Project Lead, SitePen

Ajax and Mobility
19 minutes, 8.9mb, recorded 2007-03-01
Alex Russell

Alex Russel, creator of the Dojo web toolkit, discusses the future of mobile phone development based on his experience in the mobile, security, and web development industries. He claims that although smart phones are increasing in power, they will not be a suitable platform for open source development. That, and restrictions by handset makers and network operators, mean that the web is the only viable platform for developing mobile phone applications in the future.

Currently, the tools for developing mobile software suffer from severe limitations. There are no reliable cross-platform tools. Regulation on the mobile industry scares potential developers. Hardware vendors are ambivalent towards software: they like it because it can help sell handsets, but they worry about support for those applications. Network operators are negative towards software; they want to control and get paid for everything and anything that has access to their network. One of the biggest problems is that there is no easy way to download and distribute programs. Phone numbers and SMS are the two main methods of communication on a phone, and neither of them are as actionable as a URL is on the web.

Given these limitations, the mobile web is the only hope for getting anything out of phones.

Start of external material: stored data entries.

(* ===== verification/ApplyRun.v ===== *)
(** * Applying a confirmed preview: Apply of lifecycle.go

    [Apply] of [src/runtime/internal/deployment/lifecycle.go] with what only it uses: the
    preview is rebuilt under the locks and must have the digest the user confirmed before
    anything is changed, again once the lifecycle lock is held, and again once the
    instance is leased; then the transaction of [Lifecycle] runs, begins or resumes. *)

From stdpp Require Import base list strings gmap.
From Stdlib Require Import ZArith Lia Ascii.
From Stdlib Require String.
From S2P Require Import Prelude GoStd Json JsonFacts Api Wire Indent Release NetIP Fs Paths Config Layout Deploy Manifest Artifact Lifecycle Preview PreviewRun.
Local Open Scope Z_scope.

Record ApplyRequest := Mk_ApplyRequest { aq_preview : PreviewRequest; aq_ConfirmedPreviewSHA256 : string }.

Section apply.
Context {H : Type} `{!Host H} `{!PreviewHost H} `{UnicodeCase} `{BuildInfoReader} (lifecycle : Lifecycle).
Abbreviation layout := (lc_layout lifecycle).
Abbreviation M A := (DepM H A).

(** ** Confirmation *)
Definition confirmDeploymentPreview (preview : DeploymentPreview) (confirmedSHA256 : string) : M unit :=
  _ ← demand (matches hexDigestPattern confirmedSHA256)
        "confirmed deployment preview SHA-256 must be exactly 64 lowercase hexadecimal characters";
  canonical ← from_res (preview_CanonicalBytes preview);
  _ ← (if String.eqb (SHA256Hex canonical) confirmedSHA256 then mret tt else fail ErrDeploymentPreviewConfirmationMismatch);
  demand (dp_ApplyAllowed preview) ("confirmed deployment preview is not applicable: " +:+ dp_BlockReason preview).
Definition verifyApplyConfirmationInputs (request : ApplyRequest) (desired : InstalledRelease) : M unit :=
  let inputs := aq_preview request in
  payload ← on_files (ReadPinnedManifestFile (pq_ManifestPath inputs) (pq_ManifestSHA256 inputs));
  _ ← demand (String.eqb payload (pq_ManifestPayload inputs)) "deployment manifest bytes changed after they were read";
  verify_inputs (λ what, "verify confirmed deployment " +:+ what) inputs desired.
Definition onlyInitializationLockPresent (stateDir : string) : M bool :=
  opened ← tried (on_files (openVerifiedDirectory stateDir true));
  match opened with
  | Err _ => mret false
  | Ok directory =>
      names ← tried (on_files (Readdirnames directory));
      mret (match names with Ok names => bool_decide (names = [".instance.lock"]) | Err _ => false end)
  end.
Definition lockedConfirmationInstanceSnapshot (confirmedState : string) : M previewInstanceSnapshot :=
  current ← inspectPreviewInstance (ly_StateDir layout);
  structural ← (if String.eqb confirmedState "missing" && String.eqb (in_state current) "uninitialized" &&
                   String.eqb (in_blockReason current) ""
                then onlyInitializationLockPresent (ly_StateDir layout) else mret false);
  mret (if structural : bool
        then mkInstance "missing" (in_listeners current) (in_blockReason current) (in_initializationLockPresent current)
        else current).
Definition attestConfirmedInitializationLease : M unit :=
  attested ← tried (host lease_Attest);
  match attested with Ok _ => mret tt | Err _ => fail ErrDeploymentPreviewConfirmationMismatch end.
(** [initializeInstance] of [Apply]. *)
Definition initialize_instance : M unit :=
  initialized ← tried (host lease_Initialize);
  match initialized with Ok _ => mret tt | Err e => _ ← attestConfirmedInitializationLease; fail e end.
Definition revalidateApplyManager (desired : InstalledRelease) (initial : ManagerAvailability) : M ManagerAvailability :=
  current ← host (Detect (ir_BinaryPath desired) (ly_StateDir layout));
  _ ← validateApplyManager lifecycle desired current;
  _ ← demand (sameManagerAvailability initial current)
        "service-manager availability changed during apply preflight; rerun preview before applying";
  mret current.

(** ** Steps of Apply *)
Definition recorded_ok (state : option DeploymentState) (desired : InstalledRelease) : M unit :=
  _ ← validateRecordedActiveServiceBinding state;
  verifyRecordedReleaseForApply state desired.
Definition same_transaction (journal : DeploymentJournal) (desired : InstalledRelease) : M unit :=
  demand (String.eqb (dj_Operation journal) OperationApply && bool_decide (dj_Desired journal = Some desired))
    "a different deployment transaction requires recovery before apply".
Definition same_manager (availability : ManagerAvailability) (journal : DeploymentJournal) : M unit :=
  demand (managerMatchesJournal availability journal)
    "service-manager outcome no longer matches the recoverable deployment transaction".
(** Everything that is checked before the first lock. *)
Definition apply_preflight (request : ApplyRequest) (desired : InstalledRelease) : M unit :=
  _ ← verifyApplyConfirmationInputs request desired;
  _ ← on_files (ValidateLayoutReadOnly layout);
  _ ← preflightDesiredReleaseDestinations lifecycle desired;
  instance ← inspectPreviewInstance (ly_StateDir layout);
  _ ← demand (String.eqb (in_blockReason instance) "")
        ("deployment instance preflight is blocked: " +:+ in_blockReason instance);
  _ ← validateExistingDeploymentLock lifecycle;
  journal ← loadPreviewJournal lifecycle;
  _ ← (match journal with Some journal => same_transaction journal desired | None => mret tt end);
  state ← loadPreviewState lifecycle;
  _ ← (match state with Some _ => recorded_ok state desired | None => mret tt end);
  _ ← (match journal with Some journal => recorded_ok (dj_PriorState journal) desired | None => mret tt end);
  initial ← host (Detect (ir_BinaryPath desired) (ly_StateDir layout));
  _ ← validateApplyManager lifecycle desired initial;
  current ← revalidateApplyManager desired initial;
  match journal with Some journal => same_manager current journal | None => mret tt end.

Definition rebound (journal : DeploymentJournal) (inputs : PreviewRequest) : DeploymentJournal :=
  Mk_DeploymentJournal (dj_StateVersion journal) (dj_TransactionID journal) (dj_Operation journal) (dj_Phase journal)
    (dj_Manager journal) (dj_ServiceDefinition journal) (pq_ArtifactPath inputs) (pq_LicensePath inputs) (pq_NoticePath inputs)
    (dj_Desired journal) (dj_PriorState journal).
(** The journal variable is set before the lease is attested and the journal saved. *)
Definition record_journal (journal : DeploymentJournal) : M unit :=
  _ ← set_journal journal;
  _ ← attestConfirmedInitializationLease;
  SaveJournal layout journal.
Definition resume_apply (inputs : PreviewRequest) (desired : InstalledRelease) (availability : ManagerAvailability)
    (journal : DeploymentJournal) : M ApplyResult :=
  let attest := attestConfirmedInitializationLease in
  _ ← set_journal journal;
  _ ← same_transaction journal desired;
  _ ← same_manager availability journal;
  _ ← recorded_ok (dj_PriorState journal) desired;
  current ← loadPreviewState lifecycle;
  _ ← (match current with Some _ => recorded_ok current desired | None => mret tt end);
  _ ← (if String.eqb (dj_Phase journal) PhasePlanned &&
          (negb (String.eqb (dj_SourcePath journal) (pq_ArtifactPath inputs)) ||
           negb (String.eqb (dj_LicenseSourcePath journal) (pq_LicensePath inputs)) ||
           negb (String.eqb (dj_NoticeSourcePath journal) (pq_NoticePath inputs)))
       then record_journal (rebound journal inputs) else mret tt);
  run_or_restore_apply lifecycle initialize_instance attest.
Definition start_apply (inputs : PreviewRequest) (desired : InstalledRelease) (availability : ManagerAvailability) : M ApplyResult :=
  let attest := attestConfirmedInitializationLease in
  prior ← loadPreviewState lifecycle;
  _ ← (match prior with Some _ => recorded_ok prior desired | None => mret tt end);
  _ ← demand (negb (status_is StatusActive prior && negb (ma_Available availability)))
        "the active native user service manager is unavailable; refusing an implicit foreground transition";
  let fresh :=
    transactionID ← newTransactionID;
    let journal := Mk_DeploymentJournal DeploymentStateVersion transactionID OperationApply PhasePlanned
      (ma_Manager availability) (ma_ServiceDefinition availability) (pq_ArtifactPath inputs) (pq_LicensePath inputs)
      (pq_NoticePath inputs) (Some desired) prior in
    _ ← record_journal journal;
    _ ← injectCrash lifecycle PhasePlanned;
    run_or_restore_apply lifecycle initialize_instance attest in
  match prior with
  | Some state =>
      if bool_decide (ds_Active state = Some desired) && String.eqb (ds_Manager state) (ma_Manager availability)
        then validateIdempotentApply lifecycle state (pq_ArtifactPath inputs) (pq_LicensePath inputs) (pq_NoticePath inputs) attest
        else fresh
  | None => fresh
  end.
Definition apply_transaction (inputs : PreviewRequest) (desired : InstalledRelease) (availability : ManagerAvailability) : M ApplyResult :=
  journal ← loadPreviewJournal lifecycle;
  match journal with
  | Some journal => resume_apply inputs desired availability journal
  | None => start_apply inputs desired availability
  end.

(** A deferred release of the instance lease. *)
Definition releasing_lease {A} (body : M A) : M A :=
  result ← tried body;
  closed ← tried (host close_lease);
  match closed with
  | Ok _ => from_derr result
  | Err e =>
      let e := dwrap "release deployment instance lease" e in
      fail (match result with Ok _ => e | Err first => Joined first e end)
  end.
Definition lease_instance (present : bool) : M bool :=
  leased ← tried (host (acquireInstanceLease (ly_StateDir layout) present));
  match leased with
  | Ok created => mret created
  | Err e => if Is e (FileError Exist) || Is e (FileError NotExist) then fail ErrDeploymentPreviewConfirmationMismatch else fail e
  end.

Section confirmed.
Context (request : ApplyRequest) (manifest : ReleaseManifest) (desired : InstalledRelease) (artifact : ReleaseArtifact).
Abbreviation inputs := (aq_preview request).
Definition confirmed_snapshot (lockPresent : bool) (instance : option previewInstanceSnapshot) : M DeploymentPreview :=
  preview ← previewSnapshotWithInstance lifecycle inputs manifest desired artifact lockPresent instance;
  _ ← confirmDeploymentPreview preview (aq_ConfirmedPreviewSHA256 request);
  mret preview.
(** Under both locks and the lease. *)
Definition apply_leased (lockPresent created : bool) (confirmed : DeploymentPreview) : M ApplyResult :=
  let present := pe_InitializationLockPresent (dp_Existing confirmed) in
  _ ← (if Bool.eqb created present then fail ErrDeploymentPreviewConfirmationMismatch else mret tt);
  _ ← verifyApplyConfirmationInputs request desired;
  snapshot ← lockedConfirmationInstanceSnapshot (pe_InstanceState (dp_Existing confirmed));
  _ ← attestConfirmedInitializationLease;
  final ← confirmed_snapshot lockPresent
            (Some (mkInstance (in_state snapshot) (in_listeners snapshot) (in_blockReason snapshot) present));
  _ ← on_files (PrepareLayout layout);
  _ ← attestConfirmedInitializationLease;
  apply_transaction inputs desired (dp_Manager final).
(** Under both locks. *)
Definition apply_locked (lockPresent : bool) (bootstrapPreview : option DeploymentPreview) : M ApplyResult :=
  _ ← verifyApplyConfirmationInputs request desired;
  lockedPreview ← confirmed_snapshot lockPresent None;
  let confirmed := match bootstrapPreview with Some preview => preview | None => lockedPreview end in
  _ ← preflightDesiredReleaseDestinations lifecycle desired;
  _ ← on_files (PrepareDeploymentStateDirectory layout);
  created ← lease_instance (pe_InitializationLockPresent (dp_Existing confirmed));
  releasing_lease (apply_leased lockPresent created confirmed).
(** Under the bootstrap lock: a first installation confirms the preview before it creates
    the lifecycle lock. *)
Definition apply_admitted : M ApplyResult :=
  stat ← tried (on_files (Lstat (ly_LockPath layout)));
  '(lock, lockPresent, bootstrapPreview) ←
    (match stat with
     | Ok _ => lock ← acquireExistingDeploymentLock lifecycle; mret (lock, true, None)
     | Err e =>
         if not_exist e then
           preview ← confirmed_snapshot false None;
           _ ← verifyApplyConfirmationInputs request desired;
           _ ← on_files (PrepareDeploymentLockRoot layout);
           lock ← acquireDeploymentLock lifecycle;
           mret (lock, false, Some preview)
         else fail (dwrap "inspect deployment lock" e)
     end);
  closing "release deployment lock" lock (apply_locked lockPresent bootstrapPreview).
End confirmed.
Definition Apply (request : ApplyRequest) : M ApplyResult :=
  _ ← demand (matches hexDigestPattern (aq_ConfirmedPreviewSHA256 request))
        "confirmed deployment preview SHA-256 must be exactly 64 lowercase hexadecimal characters";
  '(manifest, desired, artifact) ← from_res (previewDesired lifecycle (aq_preview request));
  _ ← apply_preflight request desired;
  bootstrap ← acquireDeploymentBootstrapLock lifecycle;
  closing "release deployment bootstrap lock" bootstrap (apply_admitted request manifest desired artifact).
End apply.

The biggest win for mobile developers would be for mobile browsers to improve support for plain HTML. Other programming options like J2ME or Javascript place high minimum requirements on the hardware, while HTML can be rendered as a best effort of the phone's capabilities. Also, the rapid turnover of phones means that even the newest standards can be widely implemented within a couple years. Extending HTML to allow inputs from voice, location, and camera would also reduce the dependence on text input, for which phones are not well suited. This would all be a big improvement over trying to directly port the computer experience to mobile phones.



Alex Russell is project lead for the Dojo Toolkit and director of R&D for SitePen, a consulting firm specializing in responsive web applications and the open source tools that enable them. He also serves as president of the Dojo Foundation, an organization that supports development of several high-quality open source JavaScript projects and distributes them under liberal terms.

Before joining SitePen, Russell was a senior engineer at JotSpot and Informatica where he helped both companies build highly interactive web interfaces. His earlier open source involvement included stints as editor of the OWASP Guide to Building Secure Web Applications and primary author of the netWindowsDHTML toolkit.